Data records>
(** * Order lifecycle of the farm storefront API

    A shallow embedding of the service layer of [api/orders/service.py],
    [api/products/service.py], [api/payments/service.py] and
    [api/shipments/service.py], and of the order routes of
    [api/orders/routes.py], over the tables of [packages/db/models.py].

    Conventions of the embedding.
    - [Decimal] values are rationals ([Q]) and their arithmetic is exact;
      Python compares decimals by value, so equalities between amounts are
      stated with [==] ([Qeq]).  Rounding to the scale of a column is the
      store's business and is not modelled.
    - A [UUID] is its 128-bit integer.
    - The [AsyncSession] is a pair of stores: the committed rows and the rows
      as the running transaction sees them.  ORM objects are rows of the
      working store, so two [db.get] calls on one key alias one row.
    - Service coroutines are computations of the monad [M]: they thread the
      session and either return a value or raise.
    - Columns no modelled service function reads or writes (descriptions,
      image URLs, server-side timestamps of creation and update) are left
      out of the records. *)

From Stdlib Require Import Ascii String QArith Lqa.
From stdpp Require Import gmap strings list fin_maps.

Local Open Scope Q_scope.

(** ** Enumerations ([packages/db/enums.py]) *)

Inductive OrderStatus :=
| DRAFT | PENDING_PAYMENT | PAID | CANCELLED | FULFILLED.

Inductive PaymentStatus :=
| NOT_REQUIRED | PENDING | AUTHORIZED | CAPTURED | FAILED | REFUNDED.

Inductive ShipmentStatus :=
| SHIPMENT_PENDING | PACKED | SHIPPED | DELIVERED | SHIPMENT_CANCELLED.

#[global] Instance OrderStatus_eq_dec : EqDecision OrderStatus.
Proof. solve_decision. Defined.
#[global] Instance PaymentStatus_eq_dec : EqDecision PaymentStatus.
Proof. solve_decision. Defined.
#[global] Instance ShipmentStatus_eq_dec : EqDecision ShipmentStatus.
Proof. solve_decision. Defined.

(** ** Primitive types *)

Abbreviation UUID := N (only parsing).
Abbreviation Decimal := Q (only parsing).
(** [datetime]: seconds since the epoch. *)
Abbreviation datetime := Z (only parsing).

(** Truth value of a [Decimal] in a Python condition: zero is false. *)
Definition decimal_truthy (d : Decimal) : bool := negb (Qeq_bool d 0).

(** [a < b] on decimals, as a condition. *)
Definition decimal_lt (a b : Decimal) : bool :=
  if Qlt_le_dec a b then true else false.

(** Truth value of an [Optional[Decimal]]: [None] and zero are false. *)
Definition opt_decimal_truthy (d : option Decimal) : bool :=
  match d with
  | None => false
  | Some x => decimal_truthy x
  end.

(** Truth value of an [Optional[str]]: [None] and the empty string are
    false. *)
Definition opt_str_truthy (s : option string) : bool :=
  match s with
  | None => false
  | Some EmptyString => false
  | Some (String _ _) => true
  end.

(** Truth value of an [Optional[datetime]]: only [None] is false. *)
Definition opt_datetime_truthy (t : option datetime) : bool :=
  match t with
  | None => false
  | Some _ => true
  end.

(** [str(uuid)]: 32 lower-case hexadecimal digits grouped 8-4-4-4-12. *)
Definition hex_digit (n : N) : ascii :=
  match n with
  | 0%N => "0" | 1%N => "1" | 2%N => "2" | 3%N => "3"
  | 4%N => "4" | 5%N => "5" | 6%N => "6" | 7%N => "7"
  | 8%N => "8" | 9%N => "9" | 10%N => "a" | 11%N => "b"
  | 12%N => "c" | 13%N => "d" | 14%N => "e" | _ => "f"
  end%char.

Fixpoint hex_fixed (width : nat) (n : N) : string :=
  match width with
  | O => EmptyString
  | S w =>
      hex_fixed w (n / 16)%N +:+ String (hex_digit (n mod 16)%N) EmptyString
  end.

Definition uuid_str (u : UUID) : string :=
  let h := hex_fixed 32 u in
  substring 0 8 h +:+ "-" +:+ substring 8 4 h +:+ "-" +:+ substring 12 4 h
    +:+ "-" +:+ substring 16 4 h +:+ "-" +:+ substring 20 12 h.

(** ** Tables ([packages/db/models.py]) *)

Module ProductModel.
Record t := mk {
  farmer_id : UUID;
  name : string;
  price_per_unit : Decimal;
  currency : string;
  stock_quantity : Decimal;
  min_order_quantity : Decimal;
  max_order_quantity : option Decimal;
  is_active : bool;
}.

Definition set_stock_quantity (q : Decimal) (p : t) : t :=
  mk (farmer_id p) (name p) (price_per_unit p) (currency p) q
     (min_order_quantity p) (max_order_quantity p) (is_active p).
End ProductModel.

Module OrderItemModel.
Record t := mk {
  order_id : UUID;
  product_id : UUID;
  quantity : Decimal;
  unit_price : Decimal;
  line_subtotal : Decimal;
  line_discount : Decimal;
  line_total : Decimal;
}.
End OrderItemModel.

(** Shipping address snapshot and notes shared by the request and the row. *)
Record OrderBase := {
  customer_id : UUID;
  farmer_id : UUID;
  shipping_name : option string;
  shipping_phone : option string;
  shipping_address1 : option string;
  shipping_address2 : option string;
  shipping_city : option string;
  shipping_postal_code : option string;
  shipping_country : string;
  customer_notes : option string;
}.

Module OrderModel.
Record t := mk {
  base : OrderBase;
  status : OrderStatus;
  payment_status : PaymentStatus;
  payment_provider : option string;
  payment_reference : option string;
  subtotal_amount : Decimal;
  shipping_amount : Decimal;
  discount_amount : Decimal;
  total_amount : Decimal;
  currency : string;
  internal_notes : option string;
  (** the [order_items] relationship, in insertion order *)
  order_items : list OrderItemModel.t;
}.

Definition set_status (s : OrderStatus) (o : t) : t :=
  mk (base o) s (payment_status o) (payment_provider o)
     (payment_reference o) (subtotal_amount o) (shipping_amount o)
     (discount_amount o) (total_amount o) (currency o) (internal_notes o)
     (order_items o).

Definition set_payment_status (ps : PaymentStatus) (o : t) : t :=
  mk (base o) (status o) ps (payment_provider o)
     (payment_reference o) (subtotal_amount o) (shipping_amount o)
     (discount_amount o) (total_amount o) (currency o) (internal_notes o)
     (order_items o).

Definition set_payment_provider (pp : option string) (o : t) : t :=
  mk (base o) (status o) (payment_status o) pp
     (payment_reference o) (subtotal_amount o) (shipping_amount o)
     (discount_amount o) (total_amount o) (currency o) (internal_notes o)
     (order_items o).

Definition set_payment_reference (pr : option string) (o : t) : t :=
  mk (base o) (status o) (payment_status o) (payment_provider o)
     pr (subtotal_amount o) (shipping_amount o)
     (discount_amount o) (total_amount o) (currency o) (internal_notes o)
     (order_items o).

Definition set_subtotal_amount (a : Decimal) (o : t) : t :=
  mk (base o) (status o) (payment_status o) (payment_provider o)
     (payment_reference o) a (shipping_amount o)
     (discount_amount o) (total_amount o) (currency o) (internal_notes o)
     (order_items o).

Definition set_total_amount (a : Decimal) (o : t) : t :=
  mk (base o) (status o) (payment_status o) (payment_provider o)
     (payment_reference o) (subtotal_amount o) (shipping_amount o)
     (discount_amount o) a (currency o) (internal_notes o)
     (order_items o).

Definition add_order_item (i : OrderItemModel.t) (o : t) : t :=
  mk (base o) (status o) (payment_status o) (payment_provider o)
     (payment_reference o) (subtotal_amount o) (shipping_amount o)
     (discount_amount o) (total_amount o) (currency o) (internal_notes o)
     (order_items o ++ [i]).
End OrderModel.

Module ShipmentModel.
Record t := mk {
  order_id : UUID;
  status : ShipmentStatus;
  carrier_name : option string;
  tracking_number : option string;
  shipped_at : option datetime;
  delivered_at : option datetime;
}.
End ShipmentModel.

(** The rows of the four tables the order lifecycle touches. *)
Record Db := {
  product : gmap N ProductModel.t;
  orders : gmap N OrderModel.t;
  shipment : gmap N ShipmentModel.t;
}.

Definition with_product (f : gmap N ProductModel.t → gmap N ProductModel.t)
    (d : Db) : Db :=
  {| product := f (product d); orders := orders d; shipment := shipment d |}.

Definition with_orders (f : gmap N OrderModel.t → gmap N OrderModel.t)
    (d : Db) : Db :=
  {| product := product d; orders := f (orders d); shipment := shipment d |}.

Definition with_shipment (f : gmap N ShipmentModel.t → gmap N ShipmentModel.t)
    (d : Db) : Db :=
  {| product := product d; orders := orders d; shipment := f (shipment d) |}.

Task objective> Retype exactly the lines of the data above that fall between the line with "Definition set_payment_provider (pp" and the line with "Module ShipmentModel.", inclusive, and add nothing.

Exercise solution>
Definition set_payment_provider (pp : option string) (o : t) : t :=
  mk (base o) (status o) (payment_status o) pp
     (payment_reference o) (subtotal_amount o) (shipping_amount o)
     (discount_amount o) (total_amount o) (currency o) (internal_notes o)
     (order_items o).

Definition set_payment_reference (pr : option string) (o : t) : t :=
  mk (base o) (status o) (payment_status o) (payment_provider o)
     pr (subtotal_amount o) (shipping_amount o)
     (discount_amount o) (total_amount o) (currency o) (internal_notes o)
     (order_items o).

Definition set_subtotal_amount (a : Decimal) (o : t) : t :=
  mk (base o) (status o) (payment_status o) (payment_provider o)
     (payment_reference o) a (shipping_amount o)
     (discount_amount o) (total_amount o) (currency o) (internal_notes o)
     (order_items o).

Definition set_total_amount (a : Decimal) (o : t) : t :=
  mk (base o) (status o) (payment_status o) (payment_provider o)
     (payment_reference o) (subtotal_amount o) (shipping_amount o)
     (discount_amount o) a (currency o) (internal_notes o)
     (order_items o).

Definition add_order_item (i : OrderItemModel.t) (o : t) : t :=
  mk (base o) (status o) (payment_status o) (payment_provider o)
     (payment_reference o) (subtotal_amount o) (shipping_amount o)
     (discount_amount o) (total_amount o) (currency o) (internal_notes o)
     (order_items o ++ [i]).
End OrderModel.

Module ShipmentModel.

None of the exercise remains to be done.